Profesor, pedagogo, jurista, historiador y escritor, entre otras múltiples actividades, Altamira fue una figura intelectual de fama mundial, reconocida y admirada en Europa y América por la altura y el rigor de su magisterio, sus publicaciones y sus conferencias. Trabajador infatigable y minucioso detallista, no cesó en toda su vida de escribir a diario todo tipo de observaciones, cotidianas e intelectuales. La obra de Altamira es enorme y casi no excluyó ningún campo del saber, aunque destacó como historiador, jurista y literato. Pero en «Tierras y hombres de Asturias» aparece el Altamira más humano, que plasma en un emotivo texto todo el amor y la admiración por la naturaleza, la humanidad y el pueblo asturiano que mantuvo hasta su último aliento aquel pionero del pacifismo al que la guerra española y la II Guerra Mundial condenaron al destierro, disgregando a su familia y oscureciendo públicamente su figura.

(...) En Oviedo se estableció en un piso de la calle Campomanes y en Muros compró un hermoso y amplio chalé en San Esteban de Pravia, el puerto del concejo. Lo adquirió al marqués de Muros, cuando las pleamares cantábricas morían frente a su entrada principal, porque el puerto moderno aún no había sido construido y su chalé, todavía en pie, era una idílica atalaya en la ría más majestuosa de Asturias. Allí pasaba los veranos Altamira con su familia, incluso después de su regreso a Madrid en 1910. No faltó a su cita estival hasta 1934, cuando la revolución asturiana, que supuso el fracaso de sus ideas institucionalistas destinadas a abortar la latente violencia de la clase obrera a través de la educación, le alejó para siempre de Asturias.
(...) En Oviedo se casó Altamira con la leonesa Pilar Redondo y nacieron sus tres hijos, Rafael, Pilar y Nela. Joven y en plenitud de sus facultades físicas e intelectuales, aquí pasó probablemente la etapa más fructífera de su carrera y escribió una veintena de libros sobre historia, literatura, política, psicología, pedagogía, derecho, hispanismo, legislación indiana, relaciones internacionales o regeneración de España, el tema de su histórico discurso de apertura del curso del inolvidable año de 1898, con el que comenzó en aquella pequeña universidad la inmensa obra de la Extensión Universitaria. Destaca entre estas publicaciones la «Historia de España y de la civilización española», «considerada de forma unánime una de las cumbres de la historiografía española del siglo XX», en palabras de su biógrafo Rafael Asín, el historiador al que se debe en gran parte la recuperación de la figura y los archivos de Altamira. Políglota y de pluma fácil, en su estancia asturiana -la más dilatada de su biografía, si tenemos en cuenta sus tres décadas de largos veraneos en San Esteban- también escribió novelas, cuentos, artículos, traducciones del inglés, francés, alemán, portugués y catalán. Entonces, con poco más de 30 años, ya era una figura internacional y el mejor orador de España, según Adolfo Posada. Debió de ser la más feliz de sus etapas biográficas, tanto en el ámbito académico, con sus compañeros institucionalistas del Grupo de Oviedo, como en el familiar.
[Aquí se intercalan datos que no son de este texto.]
(** ** Termination of the watcher goroutine *)

Lemma step_exit_after_return (s s' : Watcher.wstate) (e : Watcher.event) :
  Watcher.step s e = Some s' ->
  (Watcher.main s = Watcher.MReturned \/ Watcher.watcher s <> Watcher.WExited) ->
  (Watcher.main s' = Watcher.MReturned \/ Watcher.watcher s' <> Watcher.WExited).
Proof.
  destruct s as [p t m wt d]; cbn.
  destruct e; cbn; repeat case_match; intros Hs Hi; simplify_eq/=;
    intuition (try discriminate; try congruence).
Qed.

Lemma exec_exit_after_return (evs : list Watcher.event) (s s' : Watcher.wstate) :
  Watcher.exec s evs = Some s' ->
  (Watcher.main s = Watcher.MReturned \/ Watcher.watcher s <> Watcher.WExited) ->
  (Watcher.main s' = Watcher.MReturned \/ Watcher.watcher s' <> Watcher.WExited).
Proof.
  revert s. induction evs as [|e evs IH]; intros s Hx Hi.
  - cbn in Hx. by simplify_eq.
  - cbn in Hx. destruct (Watcher.step s e) as [s1|] eqn:Hs; [|discriminate].
    exact (IH s1 Hx (step_exit_after_return s s1 e Hs Hi)).
Qed.

(** The watcher goroutine of [Wait] returns only after [Wait] has closed
    [done]; and once [Wait] has returned, the watcher can always finish
    (it leaks no goroutine), at most with the one dump it may still make. *)
Theorem Wait_watcher_terminates (p : Z) (evs : list Watcher.event) (s : Watcher.wstate)
  (Hexec : Watcher.exec (Watcher.init p) evs = Some s) :
  (Watcher.watcher s = Watcher.WExited -> Watcher.main s = Watcher.MReturned) /\
  (Watcher.main s = Watcher.MReturned ->
   exists evs' s', Watcher.exec s evs' = Some s' /\
     Watcher.watcher s' = Watcher.WExited /\ Watcher.dumps s' = Watcher.dumps s).
Proof.
  split.
  - intros Hw. destruct (exec_exit_after_return evs _ s Hexec) as [|Hne];
      [right; discriminate | assumption | congruence].
  - destruct s as [p' t m wt d]; cbn. intros ->.
    destruct wt.
    + exists [Watcher.EStart; Watcher.ESelDone]. eexists. split; [reflexivity|]. auto.
    + exists [Watcher.ESelDone]. eexists. split; [reflexivity|]. auto.
    + exists []. eexists. split; [reflexivity|]. auto.
Qed.

Lemma Wait_watcher_terminates_witness :
  Watcher.exec (Watcher.init 1) [Watcher.EDone; Watcher.EWake]
    = Some (Watcher.mkW 0 Watcher.TNone Watcher.MReturned Watcher.WNotStarted 0) /\
  exists evs' s', Watcher.exec (Watcher.mkW 0 Watcher.TNone Watcher.MReturned Watcher.WNotStarted 0) evs'
    = Some s' /\ Watcher.watcher s' = Watcher.WExited /\ Watcher.dumps s' = 0%nat.
Proof.
  split; [reflexivity|].
  exact (proj2 (Wait_watcher_terminates 1 [Watcher.EDone; Watcher.EWake]
    (Watcher.mkW 0 Watcher.TNone Watcher.MReturned Watcher.WNotStarted 0) eq_refl) eq_refl).
Defined.

(** ** The counter against the [calls] map *)

Lemma calls_total_insert (c : gmap string Z) (k : string) (v : Z) :
  calls_total (<[k := v]> c) = v + calls_total (delete k c).
Proof.
  unfold calls_total. rewrite <- insert_delete_eq.
  rewrite map_fold_insert_L; [reflexivity | intros; lia | apply lookup_delete_eq].
Qed.

Lemma calls_total_split (c : gmap string Z) (k : string) :
  calls_total c = get0 c k + calls_total (delete k c).
Proof.
  destruct (c !! k) as [v|] eqn:Hk.
  - rewrite (get0_some _ _ _ Hk), <- calls_total_insert. by rewrite insert_id.
  - rewrite (get0_none _ _ Hk), delete_id by exact Hk. lia.
Qed.

Lemma calls_total_positive (c : gmap string Z) :
  0 < calls_total c -> exists k v, c !! k = Some v /\ 0 < v.
Proof.
  induction c as [|k v m Hk IH] using map_ind.
  - unfold calls_total. rewrite map_fold_empty. lia.
  - rewrite calls_total_insert, delete_id by exact Hk. intros Hpos.
    destruct (decide (0 < v)).
    + exists k, v. split; [apply lookup_insert_eq | assumption].
    + destruct IH as (k' & v' & Hk' & Hv'); [lia|].
      exists k', v'. split; [|assumption].
      rewrite lookup_insert_ne; [exact Hk' | congruence].
Qed.

Lemma calls_total_nonneg (c : gmap string Z) :
  (forall k v, c !! k = Some v -> 0 <= v) -> 0 <= calls_total c.
Proof.
  induction c as [|k v m Hk IH] using map_ind; intros Hc.
  - unfold calls_total. rewrite map_fold_empty. lia.
  - rewrite calls_total_insert, delete_id by exact Hk.
    assert (0 <= v) by (apply (Hc k); apply lookup_insert_eq).
    assert (0 <= calls_total m); [|lia].
    apply IH. intros k' v' Hk'. apply (Hc k').
    rewrite lookup_insert_ne; [exact Hk' | congruence].
Qed.

Lemma calls_entry_le_total (c : gmap string Z) (k : string) :
  (forall k v, c !! k = Some v -> 0 <= v) -> get0 c k <= calls_total c.
Proof.
  intros Hc. rewrite (calls_total_split c k).
  assert (0 <= calls_total (delete k c)); [|lia].
  apply calls_total_nonneg. intros k' v' Hk'.
  apply lookup_delete_Some in Hk' as [_ Hk']. exact (Hc k' v' Hk').
Qed.

Lemma get0_nonneg (c : gmap string Z) (k : string) :
  (forall k v, c !! k = Some v -> 0 <= v) -> 0 <= get0 c k.
Proof.
  intros Hc. unfold get0. destruct (c !! k) eqn:Hk; cbn; [exact (Hc _ _ Hk) | lia].
Qed.

Lemma Add_keeps_total (A : Z) (site : call_site) (i : Z) (s s' : world) (key : string) :
  0 <= i -> A + i <= int_max ->
  0 <= wg (w s) ->
  wg (w s) <= calls_total (calls (w s)) ->
  (forall k v, calls (w s) !! k = Some v -> 0 <= v) ->
  calls_total (calls (w s)) <= A ->
  Add site i s = Ok key s' ->
  0 <= wg (w s') <= int32_max /\
  wg (w s') <= calls_total (calls (w s')) /\
  (forall k v, calls (w s') !! k = Some v -> 0 <= v) /\
  calls_total (calls (w s')) <= A + i.
Proof.
  intros Hi HA Hwg0 Hwg Hc Htot Hadd.
  destruct (Add_cases site i s) as [[_ H] | [c [Hcv H]]]; rewrite H in Hadd; [discriminate|].
  injection Hadd as _ <-. cbn.
  pose proof (counter_add_range _ _ _ Hcv) as Hcr.
  pose proof (counter_add_le (wg (w s)) i c ltac:(lia) Hcv) as Hcle.
  pose proof (get0_nonneg _ (key_of site) Hc) as He0.
  pose proof (calls_entry_le_total _ (key_of site) Hc) as Hle.
  pose proof (calls_total_split (calls (w s)) (key_of site)) as Hsplit.
  rewrite wrap64_id by (unfold in_int, int_min, int_max in *; lia).
  rewrite calls_total_insert. split; [exact Hcr|]. split; [lia|]. split; [|lia].
  intros k v Hk. destruct (decide (k = key_of site)) as [->|Hne].
  - rewrite lookup_insert_eq in Hk. injection Hk as <-. lia.
  - rewrite lookup_insert_ne in Hk by congruence. exact (Hc _ _ Hk).
Qed.

Lemma Done_keeps_total (A : Z) (key : string) (s s' : world) :
  A <= int_max ->
  0 <= wg (w s) <= int32_max ->
  wg (w s) <= calls_total (calls (w s)) ->
  (forall k v, calls (w s) !! k = Some v -> 0 <= v) ->
  calls_total (calls (w s)) <= A ->
  Done key s = Ok tt s' ->
  0 <= wg (w s') <= int32_max /\
  wg (w s') <= calls_total (calls (w s')) /\
  (forall k v, calls (w s') !! k = Some v -> 0 <= v) /\
  calls_total (calls (w s')) <= A.
Proof.
  intros HA Hwg0 Hwg Hc Htot HD.
  assert (Hwg1 : 1 <= wg (w s) <= int32_max).
  { destruct (Done_cases key s) as [[_ H] | [c [Hcv _]]]; [congruence|].
    destruct (decide (wg (w s) = 0)) as [Hz|]; [|lia].
    rewrite Hz, counter_add_neg in Hcv by lia. discriminate. }
  destruct (calls (w s) !! key) as [v|] eqn:Hv.
  - rewrite (Done_present s key v Hv Hwg1) in HD. injection HD as <-. cbn.
    pose proof (Hc _ _ Hv) as Hv0.
    pose proof (calls_entry_le_total _ key Hc) as Hle.
    pose proof (calls_total_split (calls (w s)) key) as Hsplit.
    rewrite (get0_some _ _ _ Hv) in Hle, Hsplit.
    rewrite wrap64_id by (unfold in_int, int_min, int_max in *; lia).
    split; [lia|].
    case_decide.
    + rewrite delete_insert_eq. split; [lia|]. split; [|lia].
      intros k v' Hk. apply lookup_delete_Some in Hk as [_ Hk]. exact (Hc _ _ Hk).
    + rewrite calls_total_insert. split; [lia|]. split; [|lia].
      intros k v' Hk. destruct (decide (k = key)) as [->|Hne].
      * rewrite lookup_insert_eq in Hk. injection Hk as <-. lia.
      * rewrite lookup_insert_ne in Hk by congruence. exact (Hc _ _ Hk).
  - unfold Done, sync_Done in HD. rewrite bind_apply, sync_Add_spec in HD.
    rewrite counter_add_small in HD by lia. cbn in HD. rewrite Hv in HD.
    injection HD as <-. cbn. split; [lia|]. auto with lia.
Qed.

Lemma added_nonneg (ops : list op) :
  (forall site i, OpAdd site i ∈ ops -> 0 <= i) -> 0 <= added ops.
Proof.
  induction ops as [|[site i|key] ops IH]; intros Hpos; cbn; [lia| |].
  - assert (0 <= i) by (apply (Hpos site); left).
    assert (0 <= added ops); [|lia].
    apply IH. intros site' i' Hin. apply (Hpos site'). by right.
  - apply IH. intros site' i' Hin. apply (Hpos site'). by right.
Qed.

Lemma run_keeps_total (ops : list op) (A : Z) (s0 s : world) :
  (forall site i, OpAdd site i ∈ ops -> 0 <= i) -> A + added ops <= int_max ->
  0 <= wg (w s0) <= int32_max ->
  wg (w s0) <= calls_total (calls (w s0)) ->
  (forall k v, calls (w s0) !! k = Some v -> 0 <= v) ->
  calls_total (calls (w s0)) <= A ->
  run ops s0 = Ok tt s ->
  wg (w s) <= calls_total (calls (w s)) /\
  (forall k v, calls (w s) !! k = Some v -> 0 <= v) /\
  calls_total (calls (w s)) <= A + added ops.
Proof.
  revert A s0. induction ops as [|o ops IH]; intros A s0 Hpos HA Hwg0 Hwg Hc Htot Hr.
  - injection Hr as <-. cbn. auto with lia.
  - assert (Hpos' : forall site i, OpAdd site i ∈ ops -> 0 <= i)
      by (intros site' i' Hin; apply (Hpos site'); by right).
    pose proof (added_nonneg ops Hpos') as Hops.
    destruct o as [site i | key]; cbn [run] in Hr; rewrite bind_apply in Hr; cbn [added] in HA |- *.
    + assert (0 <= i) by (apply (Hpos site); left).
      destruct (Add site i s0) as [e|key s1] eqn:Hadd; [discriminate|].
      destruct (Add_keeps_total A site i s0 s1 key) as (H0 & H1 & H2 & H3); auto with lia.
      replace (A + (i + added ops)) with ((A + i) + added ops) by lia.
      apply (IH (A + i) s1); auto with lia.
    + destruct (Done key s0) as [e|[] s1] eqn:HD; [discriminate|].
      destruct (Done_keeps_total A key s0 s1) as (H0 & H1 & H2 & H3); auto with lia.
      apply (IH A s1); auto with lia.
Qed.

(** In a run from [New()] whose [Add] counts are non-negative and sum to at
    most the largest [int], the counter never exceeds the sum of the counts
    in [calls]. So whenever the counter is positive (a [Wait] would block),
    [calls] holds a site with a positive count, and [LogNotDone], whatever
    its iteration order, writes the line for that site. *)
Theorem blocked_Wait_has_outstanding_site (ops : list op) (s : world)
  (Hrun : run ops fresh = Ok tt s)
  (Hpos : forall site i, OpAdd site i ∈ ops -> 0 <= i)
  (Hmax : added ops <= int_max) :
  wg (w s) <= calls_total (calls (w s)) /\
  (0 < wg (w s) ->
   exists k v, calls (w s) !! k = Some v /\ 0 < v /\
     forall order, range_order (calls (w s)) order ->
       exists out, LogNotDone_in order s = Ok tt (mkWorld (w s) (logger s ++ out)) /\
         entry_line k v ∈ out).
Proof.
  destruct (run_keeps_total ops 0 fresh s) as (H1 & H2 & H3); auto with lia.
  - cbn. unfold int32_max. lia.
  - cbn. unfold calls_total. rewrite map_fold_empty. lia.
  - intros k v Hk. cbn in Hk. by rewrite lookup_empty in Hk.
  - cbn. unfold calls_total. rewrite map_fold_empty. lia.
  - split; [exact H1|]. intros Hwg.
    destruct (calls_total_positive (calls (w s))) as (k & v & Hk & Hv); [lia|].
    exists k, v. split; [exact Hk|]. split; [exact Hv|].
    intros order Hord.
    exists (header :: map (fun '(key, n) => entry_line key n) order). split.
    + apply LogNotDone_in_nonempty. intros Hempty. rewrite Hempty, lookup_empty in Hk. discriminate.
    + apply list_elem_of_In. right. apply in_map_iff. exists (k, v). split; [reflexivity|].
      apply list_elem_of_In. unfold range_order in Hord. rewrite Hord.
      by apply elem_of_map_to_list.
Qed.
No son de extrañar por ello el amor y la pasión de Altamira por Asturias, que ya quisieran atesorar muchos de los nacidos en ella. Este libro, publicado en México cuando ya presentía la muerte y había perdido la esperanza de volver a su patria, es una prueba terrible de ello. El cariño de Altamira a Asturias no era sólo emotividad o fascinación por su naturaleza, sino esa identificación humanística de un historiador que reconoce en un pueblo las inequívocas huellas de un pasado destacable. En un discurso pronunciado en Cuba el 8 de marzo de 1910, en el Centro Asturiano, Altamira recomendaba a su auditorio repasar el pasado y descubrir en el pueblo asturiano «la idealidad más desinteresada que representa la historia de España en los tiempos modernos», con cita expresa a Campomanes, Campillo y Jovellanos.

El autor de «La psicología del pueblo español» tenía al pueblo asturiano por «fructífero e inteligente», observando atentamente todas las manifestaciones de su carácter y su cultura, con las que tanto se identificaba. El humor de los asturianos lo consideraba «parecido al del pueblo valenciano», comparando incluso sus hablas autóctonas, cuya conservación defendía.
(...)Fue por tanto Altamira un asturianista, aunque su amor por la que consideraba su segunda patria no se haya visto del todo correspondido. Perviven aún los ecos en la vieja Universidad de Oviedo de la leyenda negra del sabio alicantino, según la cual utilizó el prestigio y la popularidad que le dio su presencia en aquel claustro irrepetible como eficaz palanca de ascensión social, profesional y académica. Eso escribió en sus «Fragmentos de mis memorias» Adolfo Posada, opinión que cimentó esas sombras que aún perduran sobre la figura de su compañero, con quien compartía sus ideas progresistas y su simpatía por el movimiento obrero. El profesor de Derecho Político reconoce los méritos de Altamira, conferenciante magistral (...) y auténtico profesor que no tomaba su cátedra como una sinecura, sino como el eje central de su vida.
Pero también critica su ambición y sus supuestos intereses ocultos, acusándolo de convertir la Universidad de Oviedo «en escalón».
Se fue diferenciando del pequeño grupo -le reprocha Posada- entendiendo que no podía sentirse a gusto en la modestísima actitud de sus colegas.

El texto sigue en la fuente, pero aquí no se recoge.